I just love those Maternal Health Nurse types. The one I have this time is lovely, honestly. Where she thrives simply enhances just how effing horrendous my last MHN with the first baby was.
I was warned, this time, that a growing spurt commences at around the age of 6 weeks, and as textbook as you could be, little J has been driving me nutters today!
My question last time of “Why is The Chicken not sleeping so much suddenly, why is she not latching on properly and crying when she should be eating?”
Reply: “Oh, they start doing that at this age…”
For how long? Forever and why? No answer. Bitch.
On a positive note, my desperate exhaustion and confusion are both put in their place by a quick search on Google – What to expect from a growth spurt.
The little guy is HUGE (which rather opposes the title of ‘little’ guy), he weighs more than The Chicken did at 17 weeks of age. He will one day be able to crush me with his hugs. SnAp!
I still have trouble getting used to the idea the he will one day be a hairy, stinky man. I also still have some trouble with the fact that my round headed pretty little boy has, well, balls…

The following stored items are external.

Lemma shifted_bits u j : 0 ≤ j → Z.testbit (u * 2 ^ 32) j = if j <? 32 then false else Z.testbit u (j - 32).
Proof.
  intros Hj. rewrite <- (Z.add_0_r (u * 2 ^ 32)), high_low_bits by lia. by rewrite Z.bits_0.
Qed.

Lemma big_testbit u sh i : 3 ≤ sh ≤ 11 → 0 ≤ i → Z.testbit (u * 2 ^ 32 + sh) (NCX_SLAB_MAP_SHIFT + i) = Z.testbit u i.
Proof.
  intros. change NCX_SLAB_MAP_SHIFT with 32. rewrite high_low_bits by lia.
  destruct (Z.ltb_spec (32 + i) 32); [lia|]. f_equal. lia.
Qed.

Lemma big_map u sh : 3 ≤ sh ≤ 11 → 0 ≤ u < 2 ^ 32 → Z.land (u * 2 ^ 32 + sh) NCX_SLAB_MAP_MASK = u * 2 ^ 32.
Proof.
  intros Hsh Hu. apply Z.bits_inj'. intros j Hj. rewrite Z.land_spec.
  change NCX_SLAB_MAP_MASK with (Z.ones 32 * 2 ^ 32). rewrite !shifted_bits, high_low_bits by lia.
  destruct (Z.ltb_spec j 32); [apply andb_false_r|]. destruct (decide (j - 32 < 32)).
  - rewrite Z.ones_spec_low by lia. apply andb_true_r.
  - rewrite Z.ones_spec_high by lia. rewrite andb_false_r. symmetry. apply (pow2_range u 32); lia.
Qed.

Lemma big_set u sh i :
  3 ≤ sh ≤ 11 → 0 ≤ i → Z.lor (u * 2 ^ 32 + sh) (2 ^ (NCX_SLAB_MAP_SHIFT + i)) = Z.setbit u i * 2 ^ 32 + sh.
Proof.
  intros Hsh Hi. change NCX_SLAB_MAP_SHIFT with 32. apply Z.bits_inj'. intros j Hj.
  rewrite Z.lor_spec, Z.pow2_bits_eqb, !high_low_bits by lia. destruct (Z.ltb_spec j 32).
  - destruct (Z.eqb_spec (32 + i) j); [lia|]. apply orb_false_r.
  - rewrite setbit_bits by lia. rewrite orb_comm. f_equal.
    destruct (Z.eqb_spec (32 + i) j), (Z.eqb_spec (j - 32) i); done || lia.
Qed.

Lemma big_clear u sh i :
  3 ≤ sh ≤ 11 → 0 ≤ i < 32 → 0 ≤ u < 2 ^ 32 →
  Z.land (u * 2 ^ 32 + sh) (not64 (2 ^ (NCX_SLAB_MAP_SHIFT + i))) = Z.clearbit u i * 2 ^ 32 + sh.
Proof.
  intros Hsh Hi Hu. change NCX_SLAB_MAP_SHIFT with 32. apply Z.bits_inj'. intros j Hj.
  rewrite Z.land_spec, !high_low_bits by lia. destruct (decide (j < 64)).
  - rewrite not64_testbit, Z.pow2_bits_eqb by lia. destruct (Z.ltb_spec j 32).
    + destruct (Z.eqb_spec (32 + i) j); [lia|]. apply andb_true_r.
    + rewrite clearbit_bits by lia. rewrite andb_comm. f_equal. f_equal.
      destruct (Z.eqb_spec (32 + i) j), (Z.eqb_spec (j - 32) i); done || lia.
  - destruct (Z.ltb_spec j 32); [lia|]. rewrite clearbit_bits by lia.
    rewrite (proj1 (pow2_range u 32 ltac:(lia) ltac:(lia))) by lia. by rewrite andb_false_r.
Qed.

Lemma big_shift u sh : 3 ≤ sh ≤ 11 → Z.land (u * 2 ^ 32 + sh) NCX_SLAB_SHIFT_MASK = sh.
Proof.
  intros. change NCX_SLAB_SHIFT_MASK with (2 ^ 4 - 1). rewrite land_mask by lia.
  replace (u * 2 ^ 32 + sh) with (sh + (u * 2 ^ 28) * 2 ^ 4) by lia. rewrite Z.mod_add by lia. apply Z.mod_small. lia.
Qed.

Lemma big_mask_value u sh : 6 < sh ≤ 11 → big_mask (u * 2 ^ 32 + sh) = Z.ones (count sh) * 2 ^ 32.
Proof.
  intros. unfold big_mask. rewrite big_shift by lia.
  assert (sh = 7 ∨ sh = 8 ∨ sh = 9 ∨ sh = 10 ∨ sh = 11) as [->|[->|[->|[->| ->]]]] by lia; reflexivity.
Qed.

(** The scan stops at the first free chunk. *)
Lemma big_scan_ok used sh i fuel :
  6 < sh ≤ 11 → 0 ≤ used < 2 ^ count sh → ¬ full sh used → 0 ≤ i →
  (∀ j, 0 ≤ j < i → Z.testbit used j = true) → count sh < i + Z.of_nat fuel →
  ∃ n, big_scan (used * 2 ^ 32 + sh) (Z.ones (count sh) * 2 ^ 32) i fuel = Some n
    ∧ 0 ≤ n < count sh ∧ Z.testbit used n = false.
Proof.
  intros Hsh Hu Hf. pose proof (count_bounds sh ltac:(lia)) as (Hc & _). revert i.
  induction fuel as [|fuel IH]; intros i Hi Hb Hfuel; cbn [big_scan].
  - exfalso. apply Hf. apply full_bits; [lia|done|]. intros j Hj. apply Hb. lia.
  - rewrite big_testbit by lia. change NCX_SLAB_MAP_SHIFT with 32.
    rewrite shifted_bits by lia. destruct (Z.ltb_spec (32 + i) 32); [lia|]. replace (32 + i - 32) with i by lia.
    destruct (decide (i < count sh)).
    + rewrite Z.ones_spec_low by lia. destruct (Z.testbit used i) eqn:E.
      * apply IH; [lia| |lia]. intros j Hj. destruct (decide (j = i)) as [->|]; [done|]. apply Hb. lia.
      * exists i. split; [done|]. split; [lia|done].
    + exfalso. apply Hf. apply full_bits; [lia|done|]. intros j Hj. apply Hb. lia.
Qed.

I have been invited to a couple of outings, and I know I can’t make it to some. In fact, anything too energetic may have to wait till around Christmas time, emotionally and physically. I’ll be damned if surgery recovery is going to take a year! (I read one women’s account after she decided to go for a brisk walk 5 weeks after surgery and busted her gut open). Plus, i’m too tired! Someone just pick me up, take me to a cafe and feed me watered down coffee beans please. Oh, and take me to buy pretty things. Not clothes though, Lord knows there’s another 10 kilo’s schlepped around me to shed before i’d even consider a pretty pair of anything.
Sez this spoilt puppy on her new MacBook, and since it’s 1am and i’m waiting for the Caterpillar to pass out inside his fabric chrysalis I am sipping on chamomile tea. In the hopes, highest of high, that I can flutter away blissfully to the Land of Nod.
Until 4am (one hopes) to do it all again.